Si observo demasiado tiempo el mar, pierdo interés en lo que ocurre tierra adentro [vi].

[i] La imagen es anónima y seguramente fue tomada a finales de agosto de 1911. El 21 de ese mes y ese mismo año era lunes. Por la mañana, la Mona Lisa de Leonardo Da Vinci desapareció del Museo del Louvre, pero nadie se dio cuenta hasta el día siguiente. Fue un oscuro pintor, Louis Béroud, quien notó que no estaba en el Salón Carré, entre El matrimonio místico de santa Catalina de Correggio y La alegoría de Alfonso d’Avalos de Tiziano. Al comentárselo a varios trabajadores, primero a un encargado de la limpieza y luego a un celador, le dijeron que quizás habían descolgado el cuadro para fotografiarlo, y ninguno le dio demasiada importancia al asunto.
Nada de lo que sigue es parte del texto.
(** Whatever the stored manifest, when the callback of
    [_loadCurrentManifest] throws wherever it is called, the step ends
    with the database as it was and an [SQLError] on the console. *)
Lemma loadCurrentManifest_abrupt (b : Browser) (w : World) (Q : World → Prop) :
  (select_manifest (database w) = [] →
   Q (set_database create_manifest (set_transactions S w))) →
  (∀ row rows doc, select_manifest (database w) = row :: rows →
                   JSON_parse b row = Ok doc → Q (manifest_loaded doc w)) →
  ∃ w', database w' = database w
        ∧ console w' = console w ++ [console_error SQLError]
        ∧ requests w' = requests w ∧ notifications w' = notifications w
        ∧ _newManifest (nInstaller w') = _newManifest (nInstaller w)
        ∧ ∀ callback,
            (∀ w1, Q w1 → ∃ e, callback [] w1 = Abrupt e w1) →
            _loadCurrentManifest b callback w = Normal tt w'.
Proof.
  intros Hempty Hrow.
  destruct (sql_fault b (transactions w)) eqn:Hf.
  { exists (set_console (λ c, c ++ [console_error SQLError]) (set_transactions S w)).
    repeat split; try done.
    intros callback _. by apply loadCurrentManifest_fault. }
  destruct (select_manifest (database w)) as [|row rows] eqn:Hrows.
  { exists (set_console (λ c, c ++ [console_error SQLError])
              (set_database (λ _, database (set_transactions S w))
                 (set_database create_manifest (set_transactions S w)))).
    repeat split; try done.
    intros callback Habrupt.
    destruct (loadCurrentManifest_eq b w callback Hf) as [Heq _].
    rewrite Heq by done.
    by destruct (Habrupt _ (Hempty eq_refl)) as [e ->]. }
  destruct (JSON_parse b row) as [doc|e] eqn:Hparse.
  - exists (set_console (λ c, c ++ [console_error SQLError])
              (set_database (λ _, database (set_transactions S w))
                 (manifest_loaded doc w))).
    pose proof (alloc_parsed_world doc
                  (set_database create_manifest (set_transactions S w)))
      as (Hi & Hdb & Hr & Ht & Hc & Hn & _).
    unfold manifest_loaded. simpl. rewrite Hr, Hc, Hn, Hi.
    repeat split; try done.
    intros callback Habrupt.
    destruct (loadCurrentManifest_eq b w callback Hf) as [_ Heq].
    rewrite (Heq row rows doc) by done.
    by destruct (Habrupt _ (Hrow row rows doc eq_refl Hparse)) as [e ->].
  - exists (set_console (λ c, c ++ [console_error SQLError])
              (set_database (λ _, database w)
                 (set_database create_manifest (set_transactions S w)))).
    repeat split; try done.
    intros callback _. by apply (loadCurrentManifest_corrupt b w row rows e).
Qed.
Varias horas después Béroud comprobó si habían vuelto a colgar la pintura, pero en su emplazamiento sólo seguían visibles los cuatro ganchos de los que se anclaba. Así que decidió hablar con el director (ausente por vacaciones), con el subdirector (en su día libre) y, por último, con cualquier subalterno dispuesto a escucharle. Sus idas y venidas, vistas desde fuera, se parecen a un carrusel girando constantemente y constantemente devolviéndote al punto de partida. Cuando al fin fue capaz de encontrar a alguien no anestesiado por la rutina, se comprobó que el cuadro no estaba en el departamento de fotografía ni en ningún otro lugar del museo, y se llamó a la policía, que envío a 60 agentes e inspectores. El Louvre cerró durante una semana, mientras se buscaban pistas, aunque no se encontraron más que el marco del cuadro y su cristal protector (porque por aquella época muchas obras habían sufrido ataques, como las siete puñaladas que le asestarían a La Venus ante el espejo de Velázquez en la National Gallery de Londres el 10 de marzo de 1914, en nombre del sufragismo y en contra de toda imagen de mujer creada por un hombre).

  

A partir de estos hechos, casi todos incomprensibles o directamente absurdos, se podría trazar una gran teoría de la conspiración. La prensa de la época puso su granito de arena. Entre el robo y las intrigas internacionales se levantaron muchos puentes especulativos. Nadie perdía la ocasión para ofrecer su propia versión. Los artistas gráficos, las revistas de moda, el cine y hasta puede que algún médium tenían algo que decir. En realidad, nada. Ruido de fondo, como si alguien hubiese agitado un avispero. Seguro que en las colas que se formaron el día de la reapertura del Louvre había más de un detective amateur, dispuesto a encontrar huellas. Todavía ahora nos bastaría con prestar un poco de atención para escuchar aquellas múltiples teorías, esparcidas por el viento hacia nosotros, siguiendo el compás y los acordes del tiempo. Nosotros mismos podríamos añadir las nuestras. De forma inútil, claro. Incluso podríamos dejar de ver la Mona Lisa aunque estuviésemos delante de ella. Ya no es un cuadro. Es un abismo. Y el abismo sigue ahí. Cientos de miles de personas, desde finales de agosto de 1911, se asomaron a él, empujados no por una imagen sino por su ausencia. El Louvre tuvo más visitantes que nunca. Gente llegada de todas partes, haciendo cola ante las puertas de museo y apelotonándose luego ante la nada, en un golpe de gracia a las vanguardias, el anuncio del inminente Marcel Duchamp y las primeras líneas del arte moderno escritas a partir de la desaparición de una de las obras más emblemáticas del arte clásico. ¿Quién iba a perderse algo así? Franz Kafka y Max Brod llegaron a París tres semanas después del robo, sobre el cual no sabían nada pero del que se enteraron muy pronto. La imagen se había multiplicado en cientos de reproducciones que invadían las portadas de los periódicos, los luminosos de los teatros y las paredes de la ciudad, convertida en un fantasma recorriendo las calles, inundando el ambiente, enloqueciendo a los jardines, perturbando la tranquilidad de los cementerios… Así que también Kafka y su amigo se pasaron por el Salón Carré, para apreciar en él el fulminante efecto de un espacio vacío.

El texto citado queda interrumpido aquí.